Engage Like a Cult Leader: Blair Warren’s Five Keys to Winning Followers


Engage Like a Cult Leader: Blair Warren's Five Keys to Winning Followers

If you’ve been reading this blog for a while, you know that I write self-help for managers and business owners—and anyone else who cares about making a difference and getting results. What you may not realize is that I also read this stuff like a maniac. And, until now, it was a mystery to me why I haven’t slowed down. When you devour this much self-help, shouldn’t you get diminishing returns?

It would make perfect sense. And yet, I find provocative titles as irresistible as I did when I started my business. I follow Tim Ferris (4-Hour Workweek), Robert Cialdini (Influence, Pre-Suasion), Ryan Holiday (Trust Me I’m Lying), Scott Adams (Dilbert comic strip, Win Bigly), Tim Urban (WaitButWhy.com), Robert Greene (48 Laws of Power), Chris Voss (Never Split the Difference), Nir Eyal (Hooked)… The list goes on. And I discover new amazing authors almost daily.

Something run of the mill, like “EVERYTHING I NEED TO KNOW ABOUT EMPLOYEE ENGAGEMENT I LEARNED FROM MY CAT,” wouldn’t grab my attention. But The One-Sentence Persuasion Course: 27 Words to Make the World Do Your Bidding did. And I was not disappointed. Not only did I learn something new, I learned something new about myself!

What I learned shot straight to the heart of my self-help addiction. It explained why the stuff I read and re-read doesn’t need to be earth-shattering news to have an effect. Nor does it have to be brilliantly written. I don’t even need to check the author’s credentials.

All of that is secondary to what we actually look for in leaders and leadership advice—inspiration. Simon Sinek says it like six times in one paragraph in this book, Start with Why. Okay, great. Good to know. But where does inspiration come from?

That’s what I love about Blair Warren. He has a formula.
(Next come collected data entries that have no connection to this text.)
(* ===== verification/ProxyInvariants.v ===== *)
(** * Wrappers of calls: the stored proxies

    Every dispatch is a sequence of the basic operations of the proxy pallet, and these keep
    the stored proxies and announcements well-formed: sorted without duplicates, within
    their bounds, with exactly the deposits that the configuration asks for. *)

From S2P Require Import Prelude Protocol PostQuantum Pallet PalletCalls Shield RuntimeCalls.
From S2P Require Import ProxyTypes Proxy ProxySafety.
From stdpp Require Import base tactics list gmap strings list_numbers relations sorting.
From Stdlib Require Import ZArith Lia.
Open Scope Z_scope.

(** ** The order of proxy definitions *)

Ltac compare_lt :=
  match goal with |- context [?u ?= ?v] =>
    replace (u ?= v) with Lt by (symmetry; apply Z.compare_lt_iff; lia) end; done.

Lemma AccountId_compare_refl a : AccountId_compare a a = Eq.
Proof. induction a as [|x a IH]; simpl; [done|]. by rewrite Z.compare_refl. Qed.

Lemma AccountId_compare_eq a b : AccountId_compare a b = Eq -> a = b.
Proof.
  revert b. induction a as [|x a IH]; intros [|y b]; simpl; try done.
  destruct (Z.compare_spec x y); try done. intros ->%IH. by subst.
Qed.

Lemma AccountId_compare_antisym a b : AccountId_compare b a = CompOpp (AccountId_compare a b).
Proof.
  revert b. induction a as [|x a IH]; intros [|y b]; simpl; try done.
  rewrite (Z.compare_antisym x y). destruct (x ?= y); simpl; auto.
Qed.

Lemma AccountId_compare_trans a b c :
  AccountId_compare a b = Lt -> AccountId_compare b c = Lt -> AccountId_compare a c = Lt.
Proof.
  revert b c. induction a as [|x a IH]; intros [|y b] [|z c]; simpl; try done.
  destruct (Z.compare_spec x y), (Z.compare_spec y z); try done; subst;
    rewrite ?Z.compare_refl; intros; eauto; compare_lt.
Qed.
If you plan to read his article—and I think you should—you better do it now, before I’ve ruined the punch line for you.

For those ready to hear them again, Blair Warren’s twenty-seven words are as follows (minus the numbers, which I put in for reference):

“People will do anything for those who…

  1. Encourage their dreams,
  2. Justify their failures,
  3. Allay their fears,
  4. Confirm their suspicions and
  5. Help them throw rocks at their enemies.”

I knew he was right because I tried all five points on myself and they all fit. I always forever want help with each one. When I hire people, I expect them to help me with at least three out of five. And vice versa: I routinely do all these things for my employees.

Okay, Tim, I get items one through three. But what about four and five? What’s that all about?

Let’s go through them in order. If my theory is correct, then any fail-proof employee engagement strategy must include Blair Warren’s principles. So, what does each one look like inside a workplace?

1) Encourage Their Dreams

This one should be easy—or at least easy to understand. Start with their career ambitions. (If you want details and examples, check out Chapter 9, Support Career Development, in Who the Hell Wants to Work for You?) Give your employees a chance to practice their natural talents. (Chapter 8, Use Them or Lose Them.) Support their pet causes (Chapter 22, Engage Outside of Work.) But I wouldn’t stop there. The real bond between you and your people begins when you learn their life’s passions—whether or not they are charitable or job-related.

For example, Wegmans, a grocery store chain on the East Coast, known for both customer and employee loyalty, sends its store clerks to college. Most, of course, don’t come back after they graduate. They become teachers, police officers, computer geeks… whatever they want. But the company doesn’t worry about that. It has a reputation for taking employee dreams seriously. According to Fortune, employee turnover at Wegmans is 17% overall and only 4% for full-time employees. For comparison, the average retail turnover is 66% for part-time and 27% for full-time employees (source: WSJ).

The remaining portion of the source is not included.